The River at Green Knowe...L. M. Boston...Harcourt, Brace, & World, Inc.
A Stranger at Green Knowe...L. M. Boston...Voyager/Harcourt, Brace, Jovanovich
An Enemy at Green Knowe...L. M. Boston...Harcourt, Brace, & World, Inc.
The Boggart...Susan Cooper...Aladdin Paperbacks/Simon & Schuster
The Boggart and the Monster...Susan Cooper...Aladdin Paperbacks/Simon & Schuster
Tom's Midnight Garden...Phillipa Pearce...Harper Trophy/HarperCollins
The Foundling and Other Tales of Prydain...Lloyd Alexander...Dell Yearling
The Wizard in the Tree...Lloyd Alexander...Dell Yearling
Bridge To Terabithia...Katherine Paterson...Avon/Camelot
The Green Knowe books were published in the period spanning 1954-1964. They deal with the adventures of various children in a magical old house (called Green Knowe). The book I first read in middle school was An Enemy at Green Knowe; I was looking for magic books like Bed-knob and Broomstick, which had had a deep influence on me, and it seemed to fit the bill. I never saw the series again till years later, when I was able to get most of the volumes at a San Antonio library sale (all except for Stranger; I got that when the series was re-printed in the wake of Harry Potter).
Middle school was also where I read The Wizard in the Tree, by Lloyd Alexander (who of course is more famous for his Prydain Chronicles). I read The Sword in the Stone, and Howard Pyle's King Arthur and the Knights of the Round Table, and an adaptation of Beowulf, and I peeked into The Lion, the Witch, and the Wardrobe (and decided at the time that it wasn't for me!). And I first read The Hobbit, and then all chocks were off.
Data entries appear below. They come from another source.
Section predicate.
Context {Semantic : Type}.
Notation Event := (Event Semantic).

(** [isEventType(event, ...types)] *)
Definition isEventType (e : Event) (types : list string) : bool := includes types (type_of e).

(** The properties of an event that name a participant, under the names they
    have in the source.  The fields the normaliser has checked are strings. *)
Definition participants (e : Event) : list (string * jsval) :=
  match e with
  | PendingPayment p | Payment _ p => [("to", JStr (pay_to p)); ("from", JStr (pay_from p))]
  | AccountOptions e => [("source", ao_source e)]
  | AccountCreated e => [("funder", JStr (ac_funder e)); ("account", JStr (ac_account e))]
  | Trustline e => [("account", JStr (tl_account e))]
  | AccountMerge e => [("source", am_source e); ("destination", am_destination e)]
  | Offer e => [("source", JStr (of_source e))]
  | BumpSequence e => [("source", JStr (bs_source e))]
  | Data e => [("source", JStr (da_source e))]
  | ClaimableCreated e => [("sponsor", JStr (cc_sponsor e))]
  | ClaimableClaimed e => [("claimant", JStr (cd_claimant e))]
  | LiquidityPoolDeposit e => [("source", JStr (ld_source e))]
  | LiquidityPoolWithdraw e => [("source", JStr (lw_source e))]
  | TrustAuth e => [("trustor", JStr (ta_trustor e)); ("issuer", JStr (ta_issuer e))]
  | AssetClawback e => [("from", JStr (cb_from e))]
  | FeeIncurred e => [("from", JStr (fe_from e))]
  | ContractInvoked e => [("contractId", JStr (ci_contractId e))]
  | ContractEmitted e => [("contractId", JStr (ce_contractId e))]
  end.

(** The names [addressesOf] looks at. *)
Definition address_fields : list string :=
  ["from"; "to"; "account"; "contractId"; "sourceAccount"; "destination"; "trustor"].

Definition addressesOf (e : Event) : list string :=
  omap (λ name, as_nonempty (prop (JObj (participants e)) name)) address_fields.

(** One topic pattern against the topics of an event. *)
Definition pattern_matches (topics : list jsval) (wanted : list string) : bool :=
  forallb (λ p : nat * string,
    String.eqb p.2 "*" || match topics !! p.1 with Some t => is_str t p.2 | None => false end)
  (imap pair wanted).

Definition matchesContractFilter (e : Event) (filter : ContractFilter) : bool :=
  let ids_match (id : string) :=
    match cf_contractIds filter with
    | Some ((_ :: _) as ids) => includes ids id
    | _ => true
    end in
  match e with
  | ContractInvoked c =>
      ids_match (ci_contractId c) &&
      match cf_topics filter with Some (_ :: _) => false | _ => true end
  | ContractEmitted c =>
      ids_match (ce_contractId c) &&
      match cf_topics filter with
      | Some ((_ :: _) as patterns) => existsb (pattern_matches (ce_topics c)) patterns
      | _ => true
      end
  | _ => false
  end.

(** [event.inSuccessfulContractCall === false] *)
Definition call_failed (e : Event) : bool :=
  match e with
  | ContractInvoked c => bool_decide (ci_inSuccessfulContractCall c = Some false)
  | ContractEmitted c => negb (ce_inSuccessfulContractCall c)
  | _ => false
  end.

(** The compiled predicate of a condition. *)
Definition condition_matches (spec : EventConditionSpec) (e : Event) : bool :=
  isEventType e (eventTypes spec) &&
  negb (default true (requireSuccessfulContractCall spec) &&
        includes CONTRACT_EVENT_TYPES (type_of e) && call_failed e) &&
  match contract spec with Some f => matchesContractFilter e f | None => true end &&
  match addresses spec with
  | Some wanted => existsb (includes wanted) (addressesOf e)
  | None => true
  end.

Definition condition_errors (spec : EventConditionSpec) : list CompileError :=
  match eventTypes spec with
  | [] => [NoEventTypes]
  | types =>
      (type ← types; push_if (negb (includes KNOWN_EVENT_TYPES type)) (UnknownEventType type)) ++
      match base.filter (λ t, includes TRADE_SIGNAL_EVENT_TYPES t = true) types with
      | [] => []
      | tradeSignals => [TradeSignal tradeSignals]
      end
  end ++
  match contract spec with
  | Some f =>
      (InvalidContractFilter <$> default [] (validateContractFilters (JArr [filter_value f]))) ++
      push_if (negb (existsb (includes CONTRACT_EVENT_TYPES) (eventTypes spec)))
        ContractFilterWithoutContractEvent
  | None => []
  end ++
  match addresses spec with Some [] => [NoAddresses] | _ => [] end.

Definition compileEventCondition (spec : EventConditionSpec)
    : result (list CompileError) (Event → bool) :=
  match condition_errors spec with
  | [] => Ok (condition_matches spec)
  | errors => Err errors
  end.

(** ** What registration guarantees *)

(** An accepted condition takes only events of types it names, all of them
    known and none of them market data. *)
Lemma compiled_types spec p e :
  compileEventCondition spec = Ok p → p e = true →
  type_of e ∈ eventTypes spec ∧ includes KNOWN_EVENT_TYPES (type_of e) = true ∧
  includes TRADE_SIGNAL_EVENT_TYPES (type_of e) = false.
Proof.
  unfold compileEventCondition. destruct (condition_errors spec) eqn:Herr; [|done].
  intros [= <-] Hp. unfold condition_matches in Hp. bool_to_prop.
  unfold condition_errors in Herr. apply app_eq_nil in Herr as [Htypes _].
  match goal with H : isEventType _ _ = true |- _ => rename H into Hin end.
  apply existsb_Exists in Hin as (t & Hin & Ht%String.eqb_eq). rewrite Ht in *.
  destruct (eventTypes spec) as [|t0 types] eqn:Hts; [done|].
  apply app_eq_nil in Htypes as [Hknown Htrade]. split_and!; [done| |].
  - apply not_false_iff_true. intros Hno.
    assert (UnknownEventType t ∈ @nil CompileError) as Hbad%not_elem_of_nil; [|done].
    rewrite <-Hknown. apply list_elem_of_bind. exists t. rewrite Hno. cbn. set_solver.
  - apply not_true_iff_false. intros Hyes.
    assert (t ∈ base.filter (λ t, includes TRADE_SIGNAL_EVENT_TYPES t = true) (t0 :: types)) as Hf
      by (by apply list_elem_of_filter).
    destruct (base.filter _ _); [by apply not_elem_of_nil in Hf|done].
Qed.

(** The participant of these events is in a field [addressesOf] does not read. *)
Definition role_unread (e : Event) : bool :=
  match e with
  | AccountOptions _ | BumpSequence _ | Data _ | ClaimableCreated _ | ClaimableClaimed _
  | Offer _ | LiquidityPoolDeposit _ | LiquidityPoolWithdraw _ => true
  | _ => false
  end.

(** A condition narrowed to addresses never takes an event whose participant is
    its source, sponsor or claimant. *)
Lemma unread_role_never_matches spec l e :
  addresses spec = Some l → role_unread e = true → condition_matches spec e = false.
Proof.
  intros Hl He. unfold condition_matches. rewrite Hl.
  assert (addressesOf e = []) as -> by (by destruct e).
  cbn. by rewrite andb_false_r.
Qed.

(** Of a merge only the destination narrows. *)
Lemma merged_account_unread e :
  addressesOf (AccountMerge e) = option_list (as_nonempty (am_destination e)).
Proof. unfold addressesOf. cbn. by destruct (as_nonempty _). Qed.

(** The class of events a filter names is not looked at. *)
Lemma filter_type_unread e f t :
  matchesContractFilter e f =
  matchesContractFilter e
    {| cf_type := t; cf_contractIds := cf_contractIds f; cf_topics := cf_topics f |}.
Proof. by destruct e. Qed.

(** ["**"] is accepted by the validator and then compared as a text. *)
Lemma double_star_is_literal ids c :
  Forall (λ t, t ≠ JStr "**") (ce_topics c) →
  matchesContractFilter (ContractEmitted c)
    {| cf_type := None; cf_contractIds := ids; cf_topics := Some [["**"]] |} = false.
Proof.
  intros Hall. cbn [matchesContractFilter cf_topics cf_contractIds].
  apply andb_false_iff. right. cbn. rewrite andb_true_r, orb_false_r.
  destruct (ce_topics c) as [|t ts]; [done|]. apply Forall_cons in Hall as [Ht _]. cbn.
  destruct (is_str t "**") eqn:H; [|done]. apply is_str_true in H. done.
Qed.

Lemma double_star_accepted :
  validateContractFilters (JArr [filter_value
    {| cf_type := None; cf_contractIds := None; cf_topics := Some [["**"]] |}]) = None.
Proof. reflexivity. Qed.
End predicate.

(** The validator accepts a text no base64 encoder produces. *)
Lemma one_character_is_scval : isValidBase64XdrScval "A" = true.
Proof. reflexivity. Qed.

(** A typed filter is accepted exactly within the limits of the RPC server. *)
Lemma each_nil {A E} (f : nat → A → list E) l :
  each f l = [] ↔ ∀ i x, l !! i = Some x → f i x = [].
Proof.
  unfold each. revert f. induction l as [|x l IH]; intros f; [done|].
  rewrite imap_cons. cbn [concat]. rewrite app_nil, IH. split.
  - intros [H0 Hs] [|i] y Hy; cbn in Hy; [by simplify_eq|by apply (Hs i)].
  - intros H. split; [by apply (H 0)|]. intros i y Hy. by apply (H (S i)).
Qed.

Lemma push_if_nil {E} c (e : E) : push_if c e = [] ↔ c = false.
Proof. by destruct c. Qed.

Lemma each_strings {E} (g : nat → string → list E) (bad : nat → E) l :
  each (λ j v, match v with JStr s => g j s | _ => [bad j] end) (JStr <$> l) = [] ↔
  ∀ j s, l !! j = Some s → g j s = [].
Proof.
  rewrite each_nil. split.
  - intros H j s Hs. apply (H j (JStr s)). by rewrite list_lookup_fmap, Hs.
  - intros H j v Hv. rewrite list_lookup_fmap in Hv.
    apply fmap_Some in Hv as (s & Hs & ->). by apply H.
Qed.

(** What the RPC server takes of one filter. *)
Definition filter_ok (f : ContractFilter) : Prop :=
  match cf_type f with Some t => includes VALID_FILTER_TYPES t = true | None => True end ∧
  match cf_contractIds f with Some ids => length ids ≤ 5 | None => True end ∧
  match cf_topics f with Some ps => Forall (Forall (λ s, valid_segment s = true)) ps | None => True end.

Lemma filter_value_props f :
  prop (filter_value f) "type" = default JUndef (JStr <$> cf_type f) ∧
  prop (filter_value f) "contractIds" = default JUndef ((λ l, JArr (JStr <$> l)) <$> cf_contractIds f) ∧
  prop (filter_value f) "topicFilters" = JUndef ∧
  prop (filter_value f) "topics" =
    default JUndef ((λ l, JArr ((λ p, JArr (JStr <$> p)) <$> l)) <$> cf_topics f).
Proof. by destruct f as [[t|] [ids|] [ps|]]. Qed.

Lemma check_pattern_nil i j p :
  check_pattern i j (JArr (JStr <$> p)) = [] ↔ Forall (λ s, valid_segment s = true) p.
Proof.
  unfold check_pattern.
  rewrite (each_strings (λ k s, push_if (negb (valid_segment s)) (SegmentNotScval i j k))).
  setoid_rewrite push_if_nil. rewrite Forall_lookup. setoid_rewrite negb_false_iff. done.
Qed.

Lemma check_filter_nil i f : check_filter i (filter_value f) = [] ↔ filter_ok f.
Proof.
  destruct (filter_value_props f) as (Ht & Hc & Hp & Hs).
  unfold check_filter. cbn [is_object filter_value]. fold (filter_value f).
  rewrite Ht, Hc, Hp, Hs. rewrite !app_nil. unfold filter_ok.
  assert (check_type i (default JUndef (JStr <$> cf_type f)) = [] ↔
    match cf_type f with Some t => includes VALID_FILTER_TYPES t = true | None => True end) as ->.
  { destruct (cf_type f) as [t|]; cbn [fmap option_fmap option_map default check_type id]; [|done].
    rewrite push_if_nil, negb_false_iff. done. }
  assert (check_contractIds i (default JUndef ((λ l, JArr (JStr <$> l)) <$> cf_contractIds f)) = [] ↔
    match cf_contractIds f with Some ids => length ids ≤ 5 | None => True end) as ->.
  { destruct (cf_contractIds f) as [l|]; cbn [fmap option_fmap option_map default check_contractIds id]; [|done].
    rewrite app_nil, (each_strings (λ _ _, [])), push_if_nil, length_fmap, Nat.ltb_ge. naive_solver. }
  assert (check_topics i (default JUndef ((λ l, JArr ((λ p, JArr (JStr <$> p)) <$> l)) <$> cf_topics f)) = [] ↔
    match cf_topics f with Some ps => Forall (Forall (λ s, valid_segment s = true)) ps | None => True end) as ->.
  { destruct (cf_topics f) as [l|]; cbn [fmap option_fmap option_map default check_topics id]; [|done].
    rewrite each_nil, Forall_lookup. split.
    - intros H j p Hj. apply (check_pattern_nil i j). apply H. by rewrite list_lookup_fmap, Hj.
    - intros H j v Hv. rewrite list_lookup_fmap in Hv. apply fmap_Some in Hv as (p & Hj & ->).
      apply check_pattern_nil. by apply (H j). }
  cbn [check_topicFilters]. tauto.
Qed.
Susan Cooper's Boggart books are the latest published on this list, from '93 and '95. These books are good reads, but her The Dark Is Rising series is great; in those books Cooper's conception and writing talent are superior to J. K. Rowling's by far. It is a pity that so many people will only know them through the awful movie The Seeker. Tom's Midnight Garden was more fortunate in its' movie adaptation; it was blessed with the considerable talents of Joan Plowright. Bridge To Terabithia is of course not a fantasy: it is about fantasy, however, and its power to affect real life.
Is the "Terabithia" movie fairly faithful to the book?
ReplyDeleteWe all watched it a few months ago. Even Zoe was crying, and she's rather cynical and hard-bitten for a 10-year-old.
I haven't actually watched the movie all the way through, just dipped in and out when I came across it on cable, but from what I could see it looked like it hewed to the story pretty well: boy from a family(indeed, a town full)of mehums meets a girl with imagination who moves to town. He learns to dream and create, she dies, but he is left with the gift that he passes on.